As the impeller shown in the drawings rotates within the fluid contained in a mixing reservoir, the blades are subject to different fluid densities at different fluid depths or pressures, depending on the axial plane that the mixing impeller is rotated upon. In order to maintain blade stability, each of the blades may be cambered to compensate for any appreciable density differences within the fluid.
The number of blades, five of which are shown in the drawings, in each stage is a function of the load and output requirements of the mixing device, as well as the structural and space limitations in a mixing reservoir.
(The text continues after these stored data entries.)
(** * PsrSigSim, [psrsigsim/ism/ism.py]: the ISM engine

    A shallow embedding of class [ISM] (dispersion, FD shift, scatter
    broadening and the scattering scaling law) and the properties of
    its specification.

    Conventions of the embedding.
    - Python floats and numpy float arrays are idealised as real numbers
      ([R]) and lists of reals: rounding, [inf] and [nan] are outside the
      model.  Scalar float division and power raise the exceptions Python
      raises, the OverflowError of a power beyond the largest float
      included; array (numpy) arithmetic never raises.
    - The methods mutate the signal in place and may raise afterwards, so
      a method is a function from the store to the store it leaves behind
      together with its outcome.
    - A time quantity carries its unit; frequencies are in MHz throughout
      and are represented by their value.  Where the code subtracts two
      quantities, the units are compared as the quantity utility does.
    - Console progress output and wall-clock readings have no effect on
      the store and are left out; the arithmetic that decides whether to
      print is kept, because it can raise. *)

From Stdlib Require Import Reals Lra Lia ZArith.
From stdpp Require Import base list strings.

Open Scope R_scope.

(** ** Exceptions and outcomes *)

Inductive exn : Set :=
| ValueError
| TypeError
| ZeroDivisionError
| IndexError
| AttributeError
| UnboundLocalError
| NotImplementedError
| OverflowError
| UnitConversionError
| ComplexResult.
(* [ComplexResult]: a float power with negative base and fractional
   exponent leaves the reals (a complex number under Python 3, a
   ValueError under Python 2); the model stops there.
   [UnitConversionError] is the error of the quantity utility. *)

Inductive result (A : Type) : Type :=
| Ok (a : A)
| Err (e : exn).
Arguments Ok {A} a.
Arguments Err {A} e.

Definition rbind {A B} (r : result A) (k : A -> result B) : result B :=
  match r with
  | Ok a => k a
  | Err e => Err e
  end.

Notation "'let?' x := r 'in' k" := (rbind r (fun x => k))
  (at level 10, x name, r at level 100, k at level 200).

Definition is_err {A} (r : result A) : bool :=
  match r with Ok _ => false | Err _ => true end.

(** ** Quantities *)

Inductive time_unit : Set := sec | ms | us.

Definition in_seconds (u : time_unit) : R :=
  match u with
  | sec => 1
  | ms => / 1000
  | us => / 1000000
  end.

Record Time : Type := mkTime { tval : R; tunit : time_unit }.

(* [q.to(u)] *)
Definition to (u : time_unit) (q : Time) : Time :=
  mkTime (tval q * in_seconds (tunit q) / in_seconds u) u.

(* A sample rate: so many samples per [per]; MHz is per microsecond. *)
Record Rate : Type := mkRate { rval : R; per : time_unit }.

(* [1/rate] *)
Definition inv_rate (r : Rate) : Time := mkTime (/ rval r) (per r).

(** ** The signal and the engine object *)

Definition Row : Type := list R.

Record Signal : Type := mkSignal {
  sigtype : string;
  _dat_freq : list R;           (* MHz *)
  _data : list Row;
  _samprate : Rate;
  _fcent : R;                   (* MHz *)
  bw : R;                       (* MHz *)
  Nchan : Z;
  _dm : option R;               (* pc/cm^3; None: attribute absent *)
  _dispersed : option bool;     (* None: attribute absent *)
  _FDshifted : option bool      (* None: attribute absent *)
}.

Record MetaData : Type := mkMetaData { mode : string }.
Record SignalIn : Type := mkSignalIn { undispersedsig : list Row }.

(* Attributes an [ISM] object may carry; [__init__] sets none. *)
Record ISM : Type := mkISM {
  MD : option MetaData;
  Signal_in : option SignalIn
}.

Definition ISM__init__ : ISM := mkISM None None.

Record World : Type := mkWorld { w_self : ISM; w_signal : Signal }.

(** ** Store-passing computations *)

Definition M (A : Type) : Type := World -> World * result A.

Definition ret {A} (a : A) : M A := fun w => (w, Ok a).
Definition raise {A} (e : exn) : M A := fun w => (w, Err e).
Definition bind {A B} (m : M A) (k : A -> M B) : M B :=
  fun w => match m w with
           | (w', Ok a) => k a w'
           | (w', Err e) => (w', Err e)
           end.
Definition lift {A} (r : result A) : M A := fun w => (w, r).

Notation "x <- m ;; k" := (bind m (fun x => k))
  (at level 100, m at next level, right associativity).
Notation "m ;;; k" := (bind m (fun _ => k))
  (at level 100, right associativity).

Definition get_signal : M Signal := fun w => (w, Ok (w_signal w)).
Definition get_self : M ISM := fun w => (w, Ok (w_self w)).
Definition modify_signal (f : Signal -> Signal) : M unit :=
  fun w => (mkWorld (w_self w) (f (w_signal w)), Ok tt).
Definition modify_self (f : ISM -> ISM) : M unit :=
  fun w => (mkWorld (f (w_self w)) (w_signal w), Ok tt).

Fixpoint for_each {A} (xs : list A) (body : A -> M unit) : M unit :=
  match xs with
  | [] => ret tt
  | x :: rest => body x ;;; for_each rest body
  end.

(* Field updates of the signal. *)
Definition set_dm (v : R) (s : Signal) : Signal :=
  mkSignal (sigtype s) (_dat_freq s) (_data s) (_samprate s) (_fcent s)
           (bw s) (Nchan s) (Some v) (_dispersed s) (_FDshifted s).
Definition set_dispersed (b : bool) (s : Signal) : Signal :=
  mkSignal (sigtype s) (_dat_freq s) (_data s) (_samprate s) (_fcent s)
           (bw s) (Nchan s) (_dm s) (Some b) (_FDshifted s).
Definition set_FDshifted (b : bool) (s : Signal) : Signal :=
  mkSignal (sigtype s) (_dat_freq s) (_data s) (_samprate s) (_fcent s)
           (bw s) (Nchan s) (_dm s) (_dispersed s) (Some b).
Definition set_data (d : list Row) (s : Signal) : Signal :=
  mkSignal (sigtype s) (_dat_freq s) d (_samprate s) (_fcent s)
           (bw s) (Nchan s) (_dm s) (_dispersed s) (_FDshifted s).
Similarly, the number of stages affect the flow characteristics and the structural requirements of the mixing impeller.
As a result of its efficient operation, the mixing impeller of the present invention produces substantially less friction and thermal energy than found in conventional mixing impellers. This in turn results in less wear on the impeller which can therefore be made from less expensive materials, than has been possible in the past.
Furthermore, due to the lower pressure differentials that exist between the blade face and back, the mixing impeller of the present invention will produce a corresponding reduction in generated noise and vibration that can be transmitted to equipment attached to the said mixing impeller.
Although various preferred embodiments of the present invention have been described herein in detail, it will be appreciated by those skilled in the art, that variations may be made thereto without departing from the spirit of the invention or the scope of the appended claims.